We white Southern Christians have long loved to sing about Jesus and talk about how we're revived and holy even as we run off to the polls and cast our votes for political leaders who actively target minority groups and do nothing at all to assist those on the margins of society. In the name of Jesus, we white Southern Christians have pitched a big, ugly fit for several years now about an expansion of a national healthcare plan to provide medical coverage for people on the margins of society. We're prepared this election cycle to go to the polls and cast our votes for Donald Trump as the candidate God has anointed in this election, and in doing so, we're heeding the voices of our trusted evangelical leaders, of people like Rev. Franklin Graham, who are encouraging us to behave this way.

But once again: as Fred Clark points out, in citing this hymn, Rev. Barber is telling Christians who think and act this way not to imagine we are truly revived, until we start paying attention to what the bible really says — Do justice, love tenderly, walk humbly with God — and stop nattering on about what it doesn't say anywhere — Restrict the rights of LGBTQ people, block African Americans from voting, yank healthcare coverage from indigent people.
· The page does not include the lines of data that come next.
(** [FFType::new_ctid(searcher.segment_reader(ord).fast_fields())] *)
Definition new_ctid (searcher : Searcher) (ord : Z) : outcome FFType :=
  segment_reader ← index searcher ord; Ok (ctid_column segment_reader).
(** [get_or_insert_with], and the entry of a map *)
Definition get_or_insert (fftype : option FFType) (searcher : Searcher) (ord : Z) : outcome FFType :=
  match fftype with Some ff => Ok ff | None => new_ctid searcher ord end.
Definition scored (ff : FFType) (score : Score) (addr : DocAddr) : outcome SearchIndexScore :=
  match ff (doc_id addr) with
  | Some c => Ok {| ctid := c; bm25 := score |}
  | None => Panic "ctid should be present"
  end.

(** the end of [next], for the best documents *)
Definition next_top (searcher : Searcher) (ff_lookup : gmap Z FFType) (score : Score) (addr : DocAddr)
    : outcome (SearchIndexScore * gmap Z FFType) :=
  ff ← get_or_insert (ff_lookup !! segment_ord addr) searcher (segment_ord addr);
  s ← scored ff score addr;
  Ok (s, <[segment_ord addr := ff]> ff_lookup).

(** the loop over the iterators, from the last one; there are not more iterations than iterators *)
Fixpoint next_all (fuel : nat) (searcher : Searcher) (fftype : option FFType) (iters : list ScorerIter)
    : outcome (option (SearchIndexScore * DocAddr) * SearchResults) :=
  match fuel with
  | O => NoFuel
  | S fuel =>
      match last iters with
      | None => Ok (None, AllSegments searcher fftype iters)
      | Some it =>
          match scorer_iter_next it with
          | (Some (score, addr), it) =>
              ff ← get_or_insert fftype searcher (segment_ord addr);
              s ← scored ff score addr;
              Ok (Some (s, addr), AllSegments searcher (Some ff) (removelast iters ++ [it]))
          | (None, _) => next_all fuel searcher None (removelast iters)
          end
      end
  end.

Definition next (r : SearchResults) : outcome (option (SearchIndexScore * DocAddr) * SearchResults) :=
  match r with
  | NoResults => Ok (None, r)
  | TopNByScore searcher ff_lookup iter =>
      match iter with
      | [] => Ok (None, r)
      | (score, addr) :: iter =>
          '(s, ff_lookup) ← next_top searcher ff_lookup score addr;
          Ok (Some (s, addr), TopNByScore searcher ff_lookup iter)
      end
  | TopNByTweakedScore searcher ff_lookup iter =>
      match iter with
      | [] => Ok (None, r)
      | (score, addr) :: iter =>
          '(s, ff_lookup) ← next_top searcher ff_lookup score addr;
          Ok (Some (s, addr), TopNByTweakedScore searcher ff_lookup iter)
      end
  | TopNByField searcher ff_lookup iter =>
      match iter with
      | [] => Ok (None, r)
      | (_, addr) :: iter =>
          '(s, ff_lookup) ← next_top searcher ff_lookup score_one addr;
          Ok (Some (s, addr), TopNByField searcher ff_lookup iter)
      end
  | SingleSegment searcher ord fftype iter =>
      match scorer_iter_next iter with
      | (None, iter) => Ok (None, SingleSegment searcher ord fftype iter)
      | (Some (score, addr), iter) =>
          ff ← get_or_insert fftype searcher ord;
          s ← scored ff score addr;
          Ok (Some (s, addr), SingleSegment searcher ord (Some ff) iter)
      end
  | AllSegments searcher fftype iters => next_all (S (length iters)) searcher fftype iters
  end.

(** [Iterator::count] of a [ScorerIter], and [SearchResults::count] *)
Definition scorer_iter_count (it : ScorerIter) : Z :=
  zlen (filter (λ dp, is_alive (si_reader it) dp.1) (scorer_mut (deferred it))).
Definition count (r : SearchResults) : Z :=
  match r with
  | NoResults => 0
  | TopNByScore _ _ iter | TopNByTweakedScore _ _ iter | TopNByField _ _ iter => zlen iter
  | SingleSegment _ _ _ iter => scorer_iter_count iter
  | AllSegments _ _ iters => foldr (λ it n, scorer_iter_count it + n) 0 iters
  end.

(** ** [SearchIndexReader] *)

(** the searcher, and whether the schema has a field of a name *)
Record SearchIndexReader := { searcher : Searcher; get_search_field : string → bool }.
Implicit Types self : SearchIndexReader.

(** [query]: a fresh parser each time *)
Definition reader_query (search_query_input : SearchQueryInput) : outcome Query :=
  match into_tantivy_query search_query_input for_index with
  | Ok (q, _) => Ok q
  | Err _ => Panic "must be able to parse query"
  | Panic msg => Panic msg
  | NoFuel => NoFuel
  end.
(** [weight]: the query, and whether scores are needed *)
Definition reader_weight (need_scores : bool) (input : SearchQueryInput) : outcome (Query * bool) :=
  q ← reader_query input; Ok (q, need_scores).

(** [segment_readers().iter().enumerate()] *)
Definition enumerate {A} (l : list A) : list (Z * A) := imap (λ i x, (Z.of_nat i, x)) l.

(** one iterator for each segment *)
Definition segment_iter (need_scores : bool) (query : SearchQueryInput) (seg : Z * SegmentReader)
    : outcome ScorerIter :=
  w ← reader_weight need_scores query;
  Ok (scorer_iter_new (deferred_new w seg.2) seg.1 seg.2).
Definition search self (need_scores : bool) (query : SearchQueryInput) : outcome SearchResults :=
  iters ← traverse_ok (segment_iter need_scores query) (enumerate (searcher self));
  Ok (AllSegments (searcher self) None iters).

(** [segment_readers().iter().enumerate().find(...)] *)
Definition find_segment self (id : SegmentId) : outcome (Z * SegmentReader) :=
  match list_find (λ seg, reader_segment_id seg.2 = id) (enumerate (searcher self)) with
  | Some (_, seg) => Ok seg
  | None => Panic "segment {segment_id} should exist"
  end.

Definition search_segment self (need_scores : bool) (id : SegmentId) (query : SearchQueryInput)
    : outcome SearchResults :=
  w ← reader_weight need_scores query;
  seg ← find_segment self id;
  Ok (SingleSegment (searcher self) seg.1 None (scorer_iter_new (deferred_new w seg.2) seg.1 seg.2)).

(** [TopDocs::with_limit] asserts that the limit is positive *)
Definition with_limit (t : TopDocs) : outcome TopDocs :=
  if 0 <? top_limit t then Ok t else Panic "Limit must be strictly greater than 0.".
(** [collect] *)
Definition collect self (query : SearchQueryInput) (t : TopDocs) (need_scores : bool)
    : outcome (list (Score * DocAddr)) :=
  q ← reader_query query;
  Ok (top_docs t q need_scores (enumerate (searcher self))).

Definition top_by_field self (query : SearchQueryInput) (sort_field : string) (sortdir : ReaderSort) (n : Z)
    : outcome SearchResults :=
  if get_search_field self sort_field then
    t ← with_limit (TopByU64Field sort_field (order_from sortdir) n);
    docs ← collect self query t true;
    Ok (TopNByField (searcher self) ∅ docs)
  else Panic "sort field should exist in index schema".

Definition top_by_score self (query : SearchQueryInput) (sortdir : ReaderSort) (n : Z) (need_scores : bool)
    : outcome SearchResults :=
  match sortdir with
  | SortAsc =>
      t ← with_limit (TopByTweakedScore sortdir n);
      docs ← collect self query t true;
      Ok (TopNByTweakedScore (searcher self) ∅ docs)
  | SortDesc =>
      t ← with_limit (TopByScore n);
      docs ← collect self query t true;
      Ok (TopNByScore (searcher self) ∅ docs)
  | SortNone => search self need_scores query
  end.

Definition search_top_n self (query : SearchQueryInput) (sort_field : option string) (sortdir : ReaderSort)
    (n : Z) (need_scores : bool) : outcome SearchResults :=
  match sort_field with
  | Some sort_field => top_by_field self query sort_field sortdir n
  | None => top_by_score self query sortdir n need_scores
  end.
This approach to the scripture, which spiritualizes salvation and reduces Christian salvation to a me-and-Jesus transaction focused entirely on souls, is deeply characteristic of both white Southern evangelicals and conservative white Catholics. In the case of white Southern evangelicals, this me-and-Jesus tradition is rooted in the defense of slavery in the nineteenth century, a period in which Southern preachers and theologians argued that to speak of slavery as a sin condemned by the Judaeo-Christian scriptures was to distort the meaning of the bible, which is about the salvation of individual souls, not of society itself.
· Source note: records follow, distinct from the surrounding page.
(** what an exec method may return for a document *)
Definition yields (sr : list SegmentReader) (slot_ok : SlotSpec) (s : ExecState) doc : Prop :=
  match s with
  | RequiresVisibilityCheck c score addr => addr = doc.2 ∧ score = doc.1 ∧ ctid_at sr addr = Some c
  | Virtual slot => slot_ok slot doc ∧ ∃ c, ctid_at sr doc.2 = Some c ∧ block_all_visible (block_of c) = true
  | Eof => False
  end.
(** a step of an exec method leaves the query and the counters as they are *)
Definition quiet st st' : Prop :=
  need_scores st' = need_scores st ∧ heap_tuple_check_count st' = heap_tuple_check_count st ∧
  virtual_tuple_count st' = virtual_tuple_count st ∧ invisible_tuple_count st' = invisible_tuple_count st ∧
  (parallel_state st = None → parallel_state st' = None).

(** the contract of an exec method over the segments [sr]: [pending e st docs] says that it will return
    the documents [docs], one with each [next], and then the end, in a state that is [ended] *)
Class ExecMethodOk {E} `{!ExecMethod E} (sr : list SegmentReader) (slot_ok : SlotSpec) (nf : nat)
    (pending : E → PdbScanState → list (Score * DocAddr) → Prop) (ended : E → PdbScanState → Prop) : Prop := {
  pending_counts e st docs a b c : pending e st docs → pending e (add_counts a b c st) docs;
  next_end e st : pending e st [] → ∃ e' st', exec_next nf e st = Ok (Eof, e', st') ∧ quiet st st' ∧ ended e' st';
  next_doc e st doc docs : pending e st (doc :: docs) → has_ctid sr doc →
    ∃ s e' st', exec_next nf e st = Ok (s, e', st') ∧ yields sr slot_ok s doc ∧ pending e' st' docs ∧ quiet st st'
}.

(** the row of a document *)
Definition row_for (sr : list SegmentReader) (slot_ok : SlotSpec) (scores : bool) (row : Row) doc : Prop :=
  ∃ c, ctid_at sr doc.2 = Some c ∧
    match row with
    | HeapRow c' score => c' = c ∧ score = if scores then Some doc.1 else None
    | VirtualRow slot => slot_ok slot doc ∧ block_all_visible (block_of c) = true
    end.
Definition seen (sr : list SegmentReader) doc : Prop :=
  from_option visible false (ctid_at sr doc.2).
#[export] Instance seen_dec sr doc : Decision (seen sr doc) := _.
Lemma seen_ctid sr doc c : ctid_at sr doc.2 = Some c → seen sr doc ↔ visible c = true.
Proof. intros Hc. unfold seen. rewrite Hc. cbn [from_option]. by destruct (visible c). Qed.
(** the tuples of a block the visibility map marks are visible *)
Definition map_sound (sr : list SegmentReader) doc : Prop :=
  ∀ c, ctid_at sr doc.2 = Some c → block_all_visible (block_of c) = true → visible c = true.

Section scan.
Context {E} `{!ExecMethod E} (sr : list SegmentReader) (slot_ok : SlotSpec) (nf : nat)
  (pending : E → PdbScanState → list (Score * DocAddr) → Prop) (ended : E → PdbScanState → Prop)
  `{!ExecMethodOk sr slot_ok nf pending ended}.
Implicit Types e : E.

Definition counted st st' (returned dropped : nat) : Prop :=
  need_scores st' = need_scores st ∧
  heap_tuple_check_count st' + virtual_tuple_count st' =
    heap_tuple_check_count st + virtual_tuple_count st + Z.of_nat returned ∧
  invisible_tuple_count st' = invisible_tuple_count st + Z.of_nat dropped ∧
  (parallel_state st = None → parallel_state st' = None).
This same approach to scripture then led white Southern evangelicals to defend racial segregation and to oppose integration with arguments that nothing in scripture commands us to identify racism as a sin, and with shameful arguments that the bible tells us God has cursed people of color and commanded that they serve those with lighter complexions. Salvation is not about changing society, these arguments said, echoing the defense of slavery by white Southern Christians in the nineteenth century. It's about saving souls. 

Through the alliance the U.S. Catholic bishops have created between white evangelicals and the Catholic community, this kind of theological discourse has also become powerfully persuasive to many white Catholics (and there are theological precedents for this spiritualized reading of the scriptures built right into the Catholic tradition itself, it should be noted). Read comments at Catholic blog and news sites online now, and you'll find comment after comment by people identifying themselves as the most orthodox of Catholics, who are furious that any Catholic leader (e.g., Pope Francis) would suggest that our salvation may depend on how we deal with the poor, those in prison, the homeless and unclothed, those who are sick and in need of medical attention, LGBTQ people and people of color.

The church's business is saving souls, these "orthodox" Catholics insist. It's not to meddle in the political realm — except, of course, the church absolutely must overturn laws permitting abortion and same-sex marriage. And: We're voting for Donald Trump because Trump represents Catholic values and teaching better than Hillary Clinton does. She is pro-choice and pro-gay marriage. No good Catholic can support her.

This is the reasoning many white evangelicals and many white Catholics are now using as they make their political decisions. And as Father Thomas Reese has noted (I discussed this yesterday), given the decisive nature of the Catholic vote, especially in swing states, that vote may well determine the outcome of the 2016 elections.

If Donald Trump is elected president, the one in two white Catholics who support him will be responsible for placing him in the White House. This is not a prospect about which U.S. Catholics or their pastoral and moral leaders should be very proud. That it is even possible points to the pastoral and moral bankruptcy of the U.S. Catholic bishops as they have led their church to this point over the past several decades.